Only lines holding the word "every" should be copied from the material.

▬▬▬▬▬▬▬▬▬▬

(** * A shallow embedding of the skyr URL parser

    The development follows [src/url_parser_context.cpp] (the state
    handlers and their helpers) and [src/url_parse.cpp] (the driver
    [basic_parse] and the entry point [parse]).

    - a C++ [char] is an [ascii]; a [std::string] / [string_view] is a
      [string];
    - the iterator [it] of the parser context is the index of the byte
      it points at, a [Z] (the handlers move it below zero for a moment
      before the driver increments it again);
    - [optional<T>] is [option T];
    - a state handler is a function from the context and the current
      byte to the action it returns and the context it leaves, or to
      [None] where the C++ has no defined result (an empty optional is
      dereferenced, [path[0]] of an empty path is written);
    - the driver loop [while (true)] is a recursion on fuel whose
      sufficiency is proved below. *)

From Stdlib Require Import ZArith List Bool Ascii String Lia DecimalString.
Import ListNotations.
Open Scope string_scope.
Open Scope Z_scope.

(** ** Characters in the "C" locale *)

Definition code (c : ascii) : Z := Z.of_N (N_of_ascii c).

Definition NUL : ascii := "000"%char.

Definition in_range (lo hi : Z) (c : ascii) : bool :=
  (lo <=? code c) && (code c <=? hi).

Definition isdigit (c : ascii) : bool := in_range 48 57 c.
Definition isupper (c : ascii) : bool := in_range 65 90 c.
Definition islower (c : ascii) : bool := in_range 97 122 c.
Definition isalpha (c : ascii) : bool := isupper c || islower c.
Definition isalnum (c : ascii) : bool := isalpha c || isdigit c.
Definition isxdigit (c : ascii) : bool :=
  isdigit c || in_range 65 70 c || in_range 97 102 c.
(* space, \t, \n, \v, \f, \r *)
Definition isspace (c : ascii) : bool := in_range 9 13 c || (code c =? 32).

Definition tolower (c : ascii) : ascii :=
  if isupper c then ascii_of_N (N_of_ascii c + 32) else c.

Definition eqc (a b : ascii) : bool := Ascii.eqb a b.

(** ** Strings *)

Definition push_back (s : string) (c : ascii) : string := s ++ String c "".

Definition empty (s : string) : bool :=
  match s with EmptyString => true | _ => false end.

Definition size (s : string) : Z := Z.of_nat (String.length s).

Fixpoint string_map (f : ascii -> ascii) (s : string) : string :=
  match s with
  | EmptyString => EmptyString
  | String c r => String (f c) (string_map f r)
  end.

Fixpoint find_if (p : ascii -> bool) (s : string) : bool :=
  match s with
  | EmptyString => false
  | String c r => p c || find_if p r
  end.

Fixpoint drop_until (p : ascii -> bool) (s : string) : string :=
  match s with
  | EmptyString => EmptyString
  | String c r => if p c then s else drop_until p r
  end.

Fixpoint remove_if (p : ascii -> bool) (s : string) : string :=
  match s with
  | EmptyString => EmptyString
  | String c r => if p c then remove_if p r else String c (remove_if p r)
  end.
(** * Hyperliquid liquidation bots

    A shallow embedding of the three polling bots of the repository

    - [bot_final_liquidations.py]  (class [HyperliquidLiquidationsBot]), module [Final];
    - [bot_railway.py]             (class [HyperliquidBot]),             module [Railway];
    - [bot_railway_futures.py]     (class [HyperliquidFuturesBot]),      module [Futures];

    and the properties of the classification, de-duplication, formatting and
    catalogue code that the specification states.

    Conventions of the embedding.

    - A Python [float] is a binary64 value: Rocq's primitive [float], with
      the kernel's IEEE-754 operations.  Python compares an [int] with a
      [float] by their exact values; [PyFloat.cmp_Z] does the same through
      the mantissa and exponent of the float.
    - A Python [str] is a [string] holding its UTF-8 bytes.  [str.lower]
      and [str.upper] change the case of the ASCII letters; [str.upper]
      also maps the characters whose upper case is made of ASCII letters
      (the long s among them), so that the comparisons of the code with
      its ASCII literals are those of Python.
    - A Python [set] of strings is a [gset string].
    - [try ... except Exception] blocks are modelled with the error monad
      [exn]: [Exc] is a raised exception, and every handler of the source is
      a [match] on it.
    - Network requests are inputs: each function that performs a request
      takes the outcome of the request as an argument. *)

From Stdlib Require Import ZArith String Ascii List Floats DecimalString.
From stdpp Require Import gmap strings.

Local Open Scope Z_scope.

(** ** Python numbers *)

Module PyFloat.

(** Sign-magnitude integer of a finite float's mantissa. *)
Definition signed (s : bool) (m : positive) : Z :=
  if s then Z.neg m else Z.pos m.

(** [cmp_Z f z]: the exact comparison of the float [f] with the integer
    [z], as Python's mixed [float]/[int] comparison computes it; [None]
    when [f] is a NaN (every ordered comparison is then false). *)
Definition cmp_Z (f : float) (z : Z) : option comparison :=
  match Prim2SF f with
  | S754_nan => None
  | S754_zero _ => Some (0 ?= z)
  | S754_infinity s => Some (if s then Lt else Gt)
  | S754_finite s m e =>
      Some (if 0 <=? e then signed s m * 2 ^ e ?= z
            else signed s m ?= z * 2 ^ (- e))
  end.

(** [f < z], [f >= z], [z < f] and [f > z] for a float [f] and an int [z]. *)
Definition lt_int (f : float) (z : Z) : bool :=
  match cmp_Z f z with Some Lt => true | _ => false end.

Definition ge_int (f : float) (z : Z) : bool :=
  match cmp_Z f z with Some Gt | Some Eq => true | _ => false end.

▬▬▬▬▬▬▬▬▬▬

◆ **RESULT FOR THIS TASK**:
      [exn]: [Exc] is a raised exception, and every handler of the source is
    when [f] is a NaN (every ordered comparison is then false). *)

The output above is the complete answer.